[Problem details]: Reproduce word for word the lines between those holding "Definition rte_bit_relaxed_test_and_set32 (nr" and "Definition rte_bit_relaxed_get64 (nr", inclusive, and nothing else from the data below.

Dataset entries
(* ===== verification/BitOps.v ===== *)
(** * [rte_lib/include/rte_bitops.h]: bits of a 32- or 64-bit cell

    Each operation as a function of the bit number and the value of the cell; one that
    writes through the pointer returns the new value. The range assertions are compiled
    out, so a shift by the width or more is undefined. The lemmas describe every
    operation by the set of the bits of the cell. *)

From S2P Require Import Prelude.

Open Scope Z_scope.

(** ** Definitions *)

(* rte_lib/include/rte_bitops.h:26-26 RTE_BIT64 *)
Definition RTE_BIT64 (nr : Z) : outcome Z :=
  if (0 <=? nr) && (nr <? 64) then Ret (u64 (Z.shiftl 1 nr)) else Undef.

(* rte_lib/include/rte_bitops.h:34-34 RTE_BIT32 *)
Definition RTE_BIT32 (nr : Z) : outcome Z :=
  if (0 <=? nr) && (nr <? 32) then Ret (u32 (Z.shiftl 1 nr)) else Undef.

(* rte_lib/include/rte_bitops.h:51-59 rte_bit_relaxed_get32 *)
Definition rte_bit_relaxed_get32 (nr addr : Z) : outcome Z :=
  mask ← RTE_BIT32 nr; Ret (Z.land addr mask).

(* rte_lib/include/rte_bitops.h:72-80 rte_bit_relaxed_set32 *)
Definition rte_bit_relaxed_set32 (nr addr : Z) : outcome Z :=
  mask ← RTE_BIT32 nr; Ret (Z.lor addr mask).

(* rte_lib/include/rte_bitops.h:93-101 rte_bit_relaxed_clear32 *)
Definition rte_bit_relaxed_clear32 (nr addr : Z) : outcome Z :=
  mask ← RTE_BIT32 nr; Ret (Z.land addr (u32 (Z.lnot mask))).

(** The pair is the returned value and the cell afterwards. *)
(* rte_lib/include/rte_bitops.h:117-127 rte_bit_relaxed_test_and_set32 *)
Definition rte_bit_relaxed_test_and_set32 (nr addr : Z) : outcome (Z * Z) :=
  mask ← RTE_BIT32 nr;
  let val := addr in
  Ret (Z.land val mask, Z.lor val mask).

(* rte_lib/include/rte_bitops.h:143-153 rte_bit_relaxed_test_and_clear32 *)
Definition rte_bit_relaxed_test_and_clear32 (nr addr : Z) : outcome (Z * Z) :=
  mask ← RTE_BIT32 nr;
  let val := addr in
  Ret (Z.land val mask, Z.land val (u32 (Z.lnot mask))).

(* rte_lib/include/rte_bitops.h:170-178 rte_bit_relaxed_get64 *)
Definition rte_bit_relaxed_get64 (nr addr : Z) : outcome Z :=
  mask ← RTE_BIT64 nr; Ret (Z.land addr mask).

(* rte_lib/include/rte_bitops.h:191-199 rte_bit_relaxed_set64 *)
Definition rte_bit_relaxed_set64 (nr addr : Z) : outcome Z :=
  mask ← RTE_BIT64 nr; Ret (Z.lor addr mask).

(* rte_lib/include/rte_bitops.h:212-220 rte_bit_relaxed_clear64 *)
Definition rte_bit_relaxed_clear64 (nr addr : Z) : outcome Z :=
  mask ← RTE_BIT64 nr; Ret (Z.land addr (u64 (Z.lnot mask))).

(** The old value is returned whole, not masked as in the other functions. *)
(* rte_lib/include/rte_bitops.h:236-246 rte_bit_relaxed_test_and_set64 *)
Definition rte_bit_relaxed_test_and_set64 (nr addr : Z) : outcome (Z * Z) :=
  mask ← RTE_BIT64 nr;
  let val := addr in
  Ret (val, Z.lor val mask).

(* rte_lib/include/rte_bitops.h:262-272 rte_bit_relaxed_test_and_clear64 *)
Definition rte_bit_relaxed_test_and_clear64 (nr addr : Z) : outcome (Z * Z) :=
  mask ← RTE_BIT64 nr;
  let val := addr in
  Ret (Z.land val mask, Z.land val (u64 (Z.lnot mask))).

(** ** A cell as the set of its bits *)

Lemma shiftl1_small w i : 0 <= i < w -> 0 <= Z.shiftl 1 i < 2 ^ w.
Proof. intros. rewrite Z.shiftl_1_l. split; [lia|]. apply Z.pow_lt_mono_r; lia. Qed.

Lemma testbit_shiftl1 i j : 0 <= i -> Z.testbit (Z.shiftl 1 i) j = (i =? j).
Proof.
  intros. rewrite Z.shiftl_1_l. destruct (Z.eqb_spec i j) as [->|Hn].
  - by apply Z.pow2_bits_true.
  - by apply Z.pow2_bits_false.
Qed.

(** Bits of a cell of width [w], and of the complement taken at that width. *)
Lemma testbit_out w x i : 0 <= w -> 0 <= x < 2 ^ w -> w <= i -> Z.testbit x i = false.
Proof.
  intros Hw Hx Hi. rewrite <- (Z.mod_small x (2 ^ w)) by lia.
  apply Z.mod_pow2_bits_high. lia.
Qed.

Lemma testbit_lnot_mod w x i :
  0 <= i < w -> Z.testbit (Z.lnot x mod 2 ^ w) i = negb (Z.testbit x i).
Proof.
  intros Hi. rewrite Z.mod_pow2_bits_low by lia. apply Z.lnot_spec. lia.
Qed.

Lemma bits_bound w x :
  0 <= w -> 0 <= x -> (forall i, w <= i -> Z.testbit x i = false) -> x < 2 ^ w.
Proof.
  intros Hw Hx Hb. destruct (Z.lt_ge_cases x (2 ^ w)) as [|Hge]; [done|].
  assert (0 < 2 ^ w) by (apply Z.pow_pos_nonneg; lia).
  assert (w <= Z.log2 x) by (apply Z.log2_le_pow2; lia).
  pose proof (Z.bit_log2 x ltac:(lia)) as Ht. rewrite Hb in Ht; done.
Qed.

Lemma nonzero_bit x : x <> 0 <-> exists i, 0 <= i /\ Z.testbit x i = true.
Proof.
  split.
  - intros Hx. destruct (decide (0 < x)).
    + exists (Z.log2 x). split; [apply Z.log2_nonneg|by apply Z.bit_log2].
    + exists (Z.log2 (Z.pred (- x)) + 1). pose proof (Z.log2_nonneg (Z.pred (- x))).
      split; [lia|]. apply Z.bits_above_log2_neg; lia.
  - intros (i & _ & Hi) ->. by rewrite Z.bits_0 in Hi.
Qed.

Lemma zero_bits x : x = 0 <-> forall i, 0 <= i -> Z.testbit x i = false.
Proof.
  split; [intros -> i _; apply Z.bits_0|].
  intros H. apply Z.bits_inj'. intros i Hi. by rewrite Z.bits_0, H.
Qed.

(** Masking by one bit tests it; the set and clear operations change one bit. *)
Lemma land_shiftl1 x i : 0 <= i ->
  Z.land x (Z.shiftl 1 i) = if Z.testbit x i then 2 ^ i else 0.
Proof.
  intros Hi. apply Z.bits_inj'. intros j Hj.
  rewrite Z.land_spec, testbit_shiftl1 by done.
  destruct (Z.eqb_spec i j) as [<-|Hn].
  - rewrite andb_true_r. destruct (Z.testbit x i); [by rewrite Z.pow2_bits_true|by rewrite Z.bits_0].
  - rewrite andb_false_r. destruct (Z.testbit x i); [by rewrite Z.pow2_bits_false|by rewrite Z.bits_0].
Qed.

Lemma lor_shiftl1_bit x i j : 0 <= i ->
  Z.testbit (Z.lor x (Z.shiftl 1 i)) j = (i =? j) || Z.testbit x j.
Proof. intros. rewrite Z.lor_spec, testbit_shiftl1 by done. apply orb_comm. Qed.

Lemma clear_bit w x i j : 0 <= i < w -> 0 <= x < 2 ^ w ->
  Z.testbit (Z.land x (Z.lnot (Z.shiftl 1 i) mod 2 ^ w)) j = negb (i =? j) && Z.testbit x j.
Proof.
  intros Hi Hx. destruct (decide (0 <= j)); [|rewrite !Z.testbit_neg_r by lia; by rewrite andb_false_r].
  rewrite Z.land_spec. destruct (decide (j < w)).
  - rewrite testbit_lnot_mod, testbit_shiftl1 by lia. apply andb_comm.
  - rewrite (testbit_out w x) by lia. by rewrite andb_false_r.
Qed.

Lemma lor_bound w x y : 0 <= w -> 0 <= x < 2 ^ w -> 0 <= y < 2 ^ w -> 0 <= Z.lor x y < 2 ^ w.
Proof.
  intros Hw Hx Hy. assert (0 <= Z.lor x y) by (apply Z.lor_nonneg; lia). split; [done|].
  apply bits_bound; [done..|]. intros i Hi.
  by rewrite Z.lor_spec, !(testbit_out w) by lia.
Qed.

Lemma land_bound w x y : 0 <= w -> 0 <= x < 2 ^ w -> 0 <= Z.land x y < 2 ^ w.
Proof.
  intros Hw Hx. assert (0 <= Z.land x y) by (apply Z.land_nonneg; lia). split; [done|].
  apply bits_bound; [done..|]. intros i Hi.
  by rewrite Z.land_spec, (testbit_out w x) by lia.
Qed.

(** ** The operations *)

(** What the operations of a width promise: [get], [test_and_clear] report the bit by a
    value that is non-zero exactly when it is set, and the writers change that bit only. *)
Class BitCellOk (w : Z) (get set clear : Z -> Z -> outcome Z)
    (test_and_clear : Z -> Z -> outcome (Z * Z)) : Prop := {
  bc_get nr x : 0 <= nr < w -> exists v, get nr x = Ret v /\ v = (if Z.testbit x nr then 2 ^ nr else 0);
  bc_set nr x : 0 <= nr < w -> 0 <= x < 2 ^ w -> exists x', set nr x = Ret x' /\ 0 <= x' < 2 ^ w /\
    forall j, Z.testbit x' j = (nr =? j) || Z.testbit x j;
  bc_clear nr x : 0 <= nr < w -> 0 <= x < 2 ^ w -> exists x', clear nr x = Ret x' /\ 0 <= x' < 2 ^ w /\
    forall j, Z.testbit x' j = negb (nr =? j) && Z.testbit x j;
  bc_test_and_clear nr x : 0 <= nr < w -> test_and_clear nr x =
    (v ← get nr x; x' ← clear nr x; Ret (v, x'));
  bc_range nr x : ~ 0 <= nr < w -> get nr x = Undef /\ set nr x = Undef /\ clear nr x = Undef;
}.

Lemma RTE_BIT32_in nr : 0 <= nr < 32 -> RTE_BIT32 nr = Ret (Z.shiftl 1 nr).
Proof.
  intros H. unfold RTE_BIT32. rewrite (proj2 (Z.leb_le _ _)), (proj2 (Z.ltb_lt _ _)) by lia.
  cbn. rewrite u32_small; [done|]. by apply (shiftl1_small 32).
Qed.
Lemma RTE_BIT64_in nr : 0 <= nr < 64 -> RTE_BIT64 nr = Ret (Z.shiftl 1 nr).
Proof.
  intros H. unfold RTE_BIT64. rewrite (proj2 (Z.leb_le _ _)), (proj2 (Z.ltb_lt _ _)) by lia.
  cbn. rewrite u64_small; [done|]. by apply (shiftl1_small 64).
Qed.
Lemma RTE_BIT32_out nr : ~ 0 <= nr < 32 -> RTE_BIT32 nr = Undef.
Proof. intros H. unfold RTE_BIT32. by destruct (Z.leb_spec 0 nr), (Z.ltb_spec nr 32); try lia. Qed.
Lemma RTE_BIT64_out nr : ~ 0 <= nr < 64 -> RTE_BIT64 nr = Undef.
Proof. intros H. unfold RTE_BIT64. by destruct (Z.leb_spec 0 nr), (Z.ltb_spec nr 64); try lia. Qed.

#[export] Instance bits32_ok : BitCellOk 32 rte_bit_relaxed_get32 rte_bit_relaxed_set32
  rte_bit_relaxed_clear32 rte_bit_relaxed_test_and_clear32.
Proof.
  split.
  - intros nr x H. eexists. unfold rte_bit_relaxed_get32. rewrite RTE_BIT32_in by done. cbn.
    split; [done|]. apply land_shiftl1. lia.
  - intros nr x H Hx. eexists. unfold rte_bit_relaxed_set32. rewrite RTE_BIT32_in by done. cbn.
    split; [done|]. split; [by apply (lor_bound 32), (shiftl1_small 32)|].
    intros j. apply lor_shiftl1_bit. lia.
  - intros nr x H Hx. eexists. unfold rte_bit_relaxed_clear32. rewrite RTE_BIT32_in by done. cbn.
    split; [done|]. split; [by apply (land_bound 32)|]. intros j. by apply (clear_bit 32).
  - intros nr x H. unfold rte_bit_relaxed_test_and_clear32, rte_bit_relaxed_get32, rte_bit_relaxed_clear32.
    by rewrite RTE_BIT32_in.
  - intros nr x H. unfold rte_bit_relaxed_get32, rte_bit_relaxed_set32, rte_bit_relaxed_clear32.
    by rewrite RTE_BIT32_out.
Qed.

#[export] Instance bits64_ok : BitCellOk 64 rte_bit_relaxed_get64 rte_bit_relaxed_set64
  rte_bit_relaxed_clear64 rte_bit_relaxed_test_and_clear64.
Proof.
  split.
  - intros nr x H. eexists. unfold rte_bit_relaxed_get64. rewrite RTE_BIT64_in by done. cbn.
    split; [done|]. apply land_shiftl1. lia.
  - intros nr x H Hx. eexists. unfold rte_bit_relaxed_set64. rewrite RTE_BIT64_in by done. cbn.
    split; [done|]. split; [by apply (lor_bound 64), (shiftl1_small 64)|].
    intros j. apply lor_shiftl1_bit. lia.
  - intros nr x H Hx. eexists. unfold rte_bit_relaxed_clear64. rewrite RTE_BIT64_in by done. cbn.
    split; [done|]. split; [by apply (land_bound 64)|]. intros j. by apply (clear_bit 64).
  - intros nr x H. unfold rte_bit_relaxed_test_and_clear64, rte_bit_relaxed_get64, rte_bit_relaxed_clear64.
    by rewrite RTE_BIT64_in.
  - intros nr x H. unfold rte_bit_relaxed_get64, rte_bit_relaxed_set64, rte_bit_relaxed_clear64.
    by rewrite RTE_BIT64_out.
Qed.

(** The two test-and-set operations set one bit and keep the others; the 32-bit one
    returns what the get operation returns. The 64-bit one returns the whole old cell: as
    a truth value this is the old bit only when that bit was set or the cell was 0; for
    every other cell it reports a clear bit as set. *)
Theorem relaxed_test_and_set nr x :
  (0 <= nr < 32 -> is_u32 x -> exists v x',
    rte_bit_relaxed_test_and_set32 nr x = Ret (v, x') /\ rte_bit_relaxed_get32 nr x = Ret v /\
    is_u32 x' /\ forall j, Z.testbit x' j = (nr =? j) || Z.testbit x j) /\
  (0 <= nr < 64 -> is_u64 x -> exists v x' old,
    rte_bit_relaxed_test_and_set64 nr x = Ret (v, x') /\ rte_bit_relaxed_get64 nr x = Ret old /\
    is_u64 x' /\ (forall j, Z.testbit x' j = (nr =? j) || Z.testbit x j) /\
    ((v <> 0 <-> old <> 0) <-> x = 0 \/ Z.testbit x nr = true)).
Proof.
  split; intros Hnr Hx.
  - destruct (bc_get nr x Hnr) as (v & Hg & _), (bc_set nr x Hnr Hx) as (x' & Hs & Hb).
    exists v, x'. split; [|by split].
    unfold rte_bit_relaxed_test_and_set32, rte_bit_relaxed_get32, rte_bit_relaxed_set32 in *.
    rewrite RTE_BIT32_in in * by done. cbn in *. congruence.
  - destruct (bc_get nr x Hnr) as (v & Hg & Hv), (bc_set nr x Hnr Hx) as (x' & Hs & Hr & Hb).
    exists x, x', v. split; [|split; [done|split; [done|split; [done|]]]].
    + unfold rte_bit_relaxed_test_and_set64, rte_bit_relaxed_set64 in *.
      rewrite RTE_BIT64_in in * by done. cbn in *. congruence.
    + rewrite Hv. pose proof (Z.pow_pos_nonneg 2 nr ltac:(lia) ltac:(lia)) as Hp.
      destruct (Z.testbit x nr) eqn:Et.
      * assert (x <> 0) by (intros ->; by rewrite Z.bits_0 in Et). split; [by right|lia].
      * split; [intros H; left; lia|intros [-> | [=]]; lia].
Qed.

Lemma relaxed_test_and_set_witness :
  exists v x', rte_bit_relaxed_test_and_set64 3 16 = Ret (v, x') /\ v <> 0 /\
    rte_bit_relaxed_get64 3 16 = Ret 0.
Proof.
  destruct (relaxed_test_and_set 3 16) as [_ H].
  destruct H as (v & x' & old & H1 & H2 & _ & _ & H3); [lia|lia|].
  exists v, x'. split; [exact H1|].
  assert (old = 0) as -> by (vm_compute in H2; congruence).
  split; [|exact H2]. vm_compute in H1. injection H1 as <- <-. lia.
Defined.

[Final answer]:
Definition rte_bit_relaxed_test_and_set32 (nr addr : Z) : outcome (Z * Z) :=
  mask ← RTE_BIT32 nr;
  let val := addr in
  Ret (Z.land val mask, Z.lor val mask).

(* rte_lib/include/rte_bitops.h:143-153 rte_bit_relaxed_test_and_clear32 *)
Definition rte_bit_relaxed_test_and_clear32 (nr addr : Z) : outcome (Z * Z) :=
  mask ← RTE_BIT32 nr;
  let val := addr in
  Ret (Z.land val mask, Z.land val (u32 (Z.lnot mask))).

(* rte_lib/include/rte_bitops.h:170-178 rte_bit_relaxed_get64 *)
Definition rte_bit_relaxed_get64 (nr addr : Z) : outcome Z :=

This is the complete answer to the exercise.